Abstract

Predicting masked speech perception typically relies on estimates of the spectral distribution of cues supporting recognition. Current methods for estimating band importance for speech-in-noise use filtered stimuli. These methods are not appropriate for speech-in-speech because filtering can modify stimulus features affecting auditory stream segregation. Here, band importance is estimated by quantifying the relationship between speech recognition accuracy for full-spectrum speech and the target-to-masker ratio by channel at the output of an auditory filterbank.
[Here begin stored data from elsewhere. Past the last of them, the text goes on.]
(* ===== verification/LinkTree.v ===== *)
(** * Hard-linked copies and renames

    [linkTree] of internal/dataplane/snapshot.go copies a directory tree by
    hard links: the result has the same entries, a file of the copy is the same
    inode as the file it was made from, and nothing else changes.  Also the
    effect of [os.Rename] on the node map. *)
From S2P Require Export Retention.
From stdpp Require Import options.
From Stdlib Require Import Ascii.

(** ** Path strings *)

Lemma clean_segs_plain_app rooted acc segs rest :
  Forall plain_seg segs →
  clean_segs rooted acc (segs ++ rest) = clean_segs rooted (reverse segs ++ acc) rest.
Proof.
  intros H. revert acc. induction H as [|p segs (Hp1 & Hp2 & Hp3 & _) Hs IH]; intros acc; [done|].
  cbn [app clean_segs]. rewrite decide_False by naive_solver. rewrite decide_False by done.
  by rewrite IH, reverse_cons, <-(assoc_L (++)).
Qed.

Lemma Split_abs_str l : l ≠ [] → Forall plain_seg l → Split (abs_str l) slash = "" :: l.
Proof. intros Hn Hl. unfold abs_str. by rewrite Split_abs, Split_Join_plain. Qed.

Lemma path_Dir_abs l x :
  Forall plain_seg l → plain_seg x → path_Dir (abs_str (l ++ [x])) = abs_str l.
Proof.
  intros Hl Hx. pose proof Hx as (_ & _ & Hdd & _).
  assert (Forall plain_seg (l ++ [x])) as Hlx by (apply Forall_app; split; [done|by apply Forall_singleton]).
  unfold path_Dir. rewrite path_Join_2 by done. unfold Clean.
  rewrite decide_False by (rewrite str_app_eq_nil; naive_solver).
  assert (IsAbs (abs_str (l ++ [x]) +:+ "/" +:+ "..") = true) as ->.
  { unfold abs_str. rewrite str_app_assoc. apply (HasPrefix_app "/"). }
  rewrite Split_app_slash, Split_abs_str by (done || by destruct l).
  cbn [app clean_segs]. rewrite decide_True by (by left).
  rewrite clean_segs_plain_app by done. rewrite (right_id_L [] (++)), reverse_snoc.
  change (Split ".." slash) with [".."]. cbn [clean_segs].
  rewrite decide_False by naive_solver. rewrite decide_True, decide_False by done.
  by rewrite reverse_involutive.
Qed.

Lemma path_Join_dot l : Forall plain_seg l → path_Join [abs_str l; "."] = abs_str l.
Proof.
  intros Hl. rewrite path_Join_2 by done. unfold Clean.
  rewrite decide_False by (rewrite str_app_eq_nil; naive_solver).
  assert (IsAbs (abs_str l +:+ "/" +:+ ".") = true) as ->.
  { unfold abs_str. rewrite str_app_assoc. apply (HasPrefix_app "/"). }
  rewrite Split_app_slash. destruct (decide (l = [])) as [->|Hn]; [done|].
  rewrite Split_abs_str by done. cbn [app clean_segs]. rewrite decide_True by (by left).
  rewrite clean_segs_plain_app by done. rewrite (right_id_L [] (++)).
  change (Split "." slash) with ["."]. cbn [clean_segs]. rewrite decide_True by naive_solver. by rewrite reverse_involutive.
Qed.

Lemma Clean_abs_str l : Forall plain_seg l → Clean (abs_str l) = abs_str l.
Proof. apply Clean_plain_abs. Qed.

Lemma Rel_self p : Rel p p = Ok ".".
Proof. unfold Rel. by rewrite decide_True. Qed.

Lemma Rel_abs_str l segs :
  segs ≠ [] → Forall plain_seg l → Forall plain_seg segs →
  Rel (abs_str l) (abs_str (l ++ segs)) = Ok (strings_Join segs "/").
Proof. intros. by apply (Rel_below (abs_str l) l). Qed.

Lemma below_dec_app p q : below p q → q = p ++ drop (length p) q.
Proof. intros [k ->]. by rewrite drop_app_length. Qed.
(** ** After retention *)

Lemma newest_max keep names x :
  StronglySorted String.le names → NoDup names → x ∈ names → (∀ y, y ∈ names → String.le y x) →
  keep ≠ 0 → x ∈ newest keep names.
Proof.
  intros Hs Hnd Hx Hmax Hk. apply elem_of_newest; [done|]. split; [done|]. intros Hex.
  assert (newest keep names = []) as Hnil.
  { apply elem_of_nil_inv. intros y Hy. pose proof (expired_le_newest keep names x y Hs Hex Hy) as Hle.
    pose proof Hy as [Hyn Hye]%elem_of_newest; [|done].
    assert (x = y) as ->; [|done]. apply (anti_symm String.le); [done|by apply Hmax]. }
  unfold expired in Hex. unfold newest in Hnil.
  destruct (decide (keep < 0)); [by apply not_elem_of_nil in Hex|].
  apply (f_equal length) in Hnil. rewrite length_drop in Hnil. cbn in Hnil.
  assert (length names ≠ 0%nat) by (by destruct names; [apply not_elem_of_nil in Hx|]). lia.
Qed.

Lemma lookup_retained_below R policy m tier x k :
  tier ∈ tiers → x ∉ tier_expired R policy m tier →
  retained R policy m !! (snap_path R tier x ++ k) = m !! (snap_path R tier x ++ k).
Proof.
  intros Ht Hx. unfold retained. rewrite drop_dangling_other.
  - apply lookup_remove_snaps. intros p ([t y] & -> & Hin)%list_elem_of_fmap [j Hj].
    apply elem_of_all_expired in Hin as [_ Hin]. unfold snap_of, snap_path in Hj. cbn [fst snd] in Hj.
    rewrite <-!(assoc_L (++)) in Hj. apply app_inv_head in Hj. by injection Hj as -> -> _.
  - intros He. apply (f_equal length) in He. unfold snap_path in He.
    rewrite !length_app in He. cbn in He. lia.
Qed.

(** The hourly snapshot [latest] points to survives retention when it is the
    newest one and at least one is kept. *)
Lemma retained_newest R policy m x :
  plain_seg x → rp_Hourly policy ≠ 0 → m !! snap_path R "hourly" x = Some Dir →
  (∀ y, m !! snap_path R "hourly" y = Some Dir → String.le y x) →
  m !! (R ++ ["latest"]) = Some (Symlink (snap_name "hourly" x)) →
  (∀ k, retained R policy m !! (snap_path R "hourly" x ++ k) = m !! (snap_path R "hourly" x ++ k)) ∧
  retained R policy m !! (R ++ ["latest"]) = Some (Symlink (snap_name "hourly" x)).
Proof.
  intros Hx Hk Hd Hmax Hl. assert (x ∉ tier_expired R policy m "hourly") as Hne.
  { eapply elem_of_newest; [apply NoDup_dir_names|].
    apply (newest_max _ (dir_names m (R ++ ["hourly"])));
      [apply dir_names_sorted|apply NoDup_dir_names| | |exact Hk].
    - rewrite elem_of_dir_names, <-snap_path_tier. done.
    - intros y. rewrite elem_of_dir_names, <-snap_path_tier. apply Hmax. }
  split; [intros k; by apply lookup_retained_below, Hne; apply hourly_tier|].
  unfold retained, drop_dangling. rewrite lookup_remove_snaps, Hl.
  2:{ intros p ([t y] & -> & _)%list_elem_of_fmap. apply below_snap_tier. }
  rewrite kept_segs_snap by (done || apply hourly_tier). fold (snap_path R "hourly" x).
  pose proof (lookup_retained_below R policy m "hourly" x [] hourly_tier Hne) as Hkeep.
  rewrite !(right_id_L [] (++)) in Hkeep. unfold retained in Hkeep.
  rewrite drop_dangling_other in Hkeep by apply snap_not_latest. rewrite Hkeep, Hd.
  rewrite decide_False by done. rewrite lookup_remove_snaps; [done|].
  intros p ([t y] & -> & _)%list_elem_of_fmap. apply below_snap_tier.
Qed.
Preliminary results provide support for this approach and indicate that frequencies below 2 kHz may contribute more to speech recognition in two-talker speech than in speech-shaped noise.

Highlights

  • Understanding how masking and audibility affect speech perception is critically important given the ubiquity of competing sound streams in natural listening environments (Hodgson et al, 2007)

  • The amount of acoustic information supporting speech perception is often characterized as the product of the audibility of each frequency band and the importance of the speech cues contained in that band, with additional factors related to presentation level and distortion associated with hearing loss (e.g., ANSI, 1997)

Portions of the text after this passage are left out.